EXTRACTED DATA:
(** * Memory-Allocator: a shallow embedding of the block engine

    The allocator of [src/src/memoryBlock.h], [src/src/utils.cpp] and
    [src/src/malloc.cpp] keeps its block headers inside the very memory it
    hands out, and computes header addresses from the recorded sizes.  The
    embedding therefore works on a flat byte-addressed memory: every header
    field is read and written through its address, so two headers that the
    program places on overlapping bytes do alias here as they do there.

    Platform of the model: LP64, little-endian (x86-64 Linux, where [sbrk]
    lives).  [size_t], [intptr_t] and pointers are 64 bits wide;
    [sizeof(MemoryBlock)] is 24: [size] at offset 0, [isFree] at offset 8
    (one byte, followed by seven bytes of padding), [next] at offset 16.

    Addresses are integers.  [block + 1] and [ptr - 1] are taken exactly: a
    header lies inside the address space, so neither leaves it.  The address
    that [splitBlock] computes from a size is reduced modulo [2 ^ 64], as
    the machine reduces it, and a pointer stored into memory keeps its low
    64 bits, as every 64-bit store does.  [size_t] arithmetic
    wraps.  Loads and stores never fault: the model has no page protection.  Loops
    of the source that follow [next] pointers take a [fuel] argument and
    return [None] when it runs out, since on a corrupted chain the source
    itself may loop for ever. *)

From Stdlib Require Import ZArith List Bool Lia.
Import ListNotations.
Open Scope Z_scope.

(** ** Machine integers *)

Definition WORD : Z := 2 ^ 64.

(** Wrap-around of [size_t] arithmetic and of 64-bit stores. *)
Definition wrap (n : Z) : Z := n mod WORD.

EXERCISE AIM: After reading the listing, copy all of it out exactly.

EXERCISE OUTPUT:
(** * Memory-Allocator: a shallow embedding of the block engine

    The allocator of [src/src/memoryBlock.h], [src/src/utils.cpp] and
    [src/src/malloc.cpp] keeps its block headers inside the very memory it
    hands out, and computes header addresses from the recorded sizes.  The
    embedding therefore works on a flat byte-addressed memory: every header
    field is read and written through its address, so two headers that the
    program places on overlapping bytes do alias here as they do there.

    Platform of the model: LP64, little-endian (x86-64 Linux, where [sbrk]
    lives).  [size_t], [intptr_t] and pointers are 64 bits wide;
    [sizeof(MemoryBlock)] is 24: [size] at offset 0, [isFree] at offset 8
    (one byte, followed by seven bytes of padding), [next] at offset 16.

    Addresses are integers.  [block + 1] and [ptr - 1] are taken exactly: a
    header lies inside the address space, so neither leaves it.  The address
    that [splitBlock] computes from a size is reduced modulo [2 ^ 64], as
    the machine reduces it, and a pointer stored into memory keeps its low
    64 bits, as every 64-bit store does.  [size_t] arithmetic
    wraps.  Loads and stores never fault: the model has no page protection.  Loops
    of the source that follow [next] pointers take a [fuel] argument and
    return [None] when it runs out, since on a corrupted chain the source
    itself may loop for ever. *)

From Stdlib Require Import ZArith List Bool Lia.
Import ListNotations.
Open Scope Z_scope.

(** ** Machine integers *)

Definition WORD : Z := 2 ^ 64.

(** Wrap-around of [size_t] arithmetic and of 64-bit stores. *)
Definition wrap (n : Z) : Z := n mod WORD.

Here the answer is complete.